* [Exercise aim]: Filter the records, keeping every line that has the string "eapply".
── Excerpted data ──
(** *** Removal of a turn *)

Lemma drop_turn_key_ok a id : acc_ok a -> exists a', drop_turn_key a id = Ok a' /\ acc_ok a' /\
  acc_changed_items a' = acc_changed_items a /\ acc_changed_item_indexes a' = acc_changed_item_indexes a /\
  acc_removed_turn_ids a' = acc_removed_turn_ids a /\
  omap Datatypes.id (acc_changed_turns a') =
    List.filter (fun t => negb (bool_decide (tch_turn_id t = id))) (omap Datatypes.id (acc_changed_turns a)).
Proof.
  intros [Hi Ht Hr]. unfold drop_turn_key. destruct (acc_changed_turn_indexes a !! id) as [n|] eqn:E.
  - destruct (slots_drop _ _ _ _ _ Ht E) as (-> & Ht' & E1). simpl. eexists. split_and!; [done|by split|done..].
  - eexists. split_and!; [done|by split|done..|]. symmetry. by eapply slots_absent.
Qed.

Lemma filter_filter {A} (f g : A -> bool) l : List.filter f (List.filter g l) = List.filter (fun x => g x && f x) l.
Proof. induction l as [|x l IH]; simpl; [done|]. destruct (g x); simpl; [destruct (f x)|]; by rewrite IH. Qed.

Lemma drop_item_keys_ok keys : forall a, acc_ok a -> exists a', fold_res drop_item_key a keys = Ok a' /\ acc_ok a' /\
  acc_changed_turns a' = acc_changed_turns a /\ acc_removed_turn_ids a' = acc_removed_turn_ids a /\
  omap Datatypes.id (acc_changed_items a') =
    List.filter (fun c => negb (bool_decide (item_change_key c ∈ keys))) (omap Datatypes.id (acc_changed_items a)).
Proof.
  induction keys as [|k keys IH]; intros a Ha; simpl.
  - exists a. split_and!; [done..|]. symmetry. by apply filter_all.
  - assert (exists a1, drop_item_key a k = Ok a1 /\ acc_ok a1 /\ acc_changed_turns a1 = acc_changed_turns a /\
      acc_removed_turn_ids a1 = acc_removed_turn_ids a /\
      omap Datatypes.id (acc_changed_items a1) =
        List.filter (fun c => negb (bool_decide (item_change_key c = k))) (omap Datatypes.id (acc_changed_items a)))
      as (a1 & -> & H1 & H2 & H3 & H4).
    { destruct Ha as [Hi Ht Hr]. unfold drop_item_key. destruct (acc_changed_item_indexes a !! k) as [n|] eqn:E.
      - destruct (slots_drop _ _ _ _ _ Hi E) as (-> & Hi' & E1). simpl. eexists. split_and!; [done|by split|done..].
      - eexists. split_and!; [done|by split|done..|]. symmetry. by eapply slots_absent. }
    simpl. destruct (IH a1 H1) as (a' & E & H1' & H2' & H3' & H4'). exists a'. split_and!; [done..|congruence|congruence|].
    rewrite H4', H4, filter_filter. apply filter_ext. intros c. rewrite <- negb_orb. f_equal.
    apply eq_true_iff_eq. rewrite orb_true_iff, !bool_decide_eq_true, elem_of_cons. done.
Qed.

Lemma removed_keys (a : Acc) id key : acc_ok a ->
  key ∈ List.filter (fun k => k.1 =s id) (map_to_list (acc_changed_item_indexes a)).*1 <->
  key.1 = id /\ exists c, c ∈ omap Datatypes.id (acc_changed_items a) /\ item_change_key c = key.
Proof.
  intros [Hi _ _]. rewrite list_elem_of_In, filter_In, <- list_elem_of_In, list_elem_of_fmap. split.
  - intros [([k n] & -> & Hk) E]. bool_prop. apply elem_of_map_to_list in Hk. apply Hi in Hk as (c & Hc & <-).
    split; [done|]. exists c. split; [|done]. apply list_elem_of_omap. exists (Some c). split; [by eapply list_elem_of_lookup_2|done].
  - intros [Hid (c & Hc & Hk)]. apply list_elem_of_omap in Hc as (o & Ho & E). unfold Datatypes.id in E. subst o.
    apply list_elem_of_lookup in Ho as (n & Hn). split; [|by apply bool_decide_eq_true_2]. exists (key, n).
    split; [done|]. apply elem_of_map_to_list. apply Hi. eauto.
Qed.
───
* [Solution below]:
  - eexists. split_and!; [done|by split|done..|]. symmetry. by eapply slots_absent.
      - eexists. split_and!; [done|by split|done..|]. symmetry. by eapply slots_absent. }
    split; [done|]. exists c. split; [|done]. apply list_elem_of_omap. exists (Some c). split; [by eapply list_elem_of_lookup_2|done].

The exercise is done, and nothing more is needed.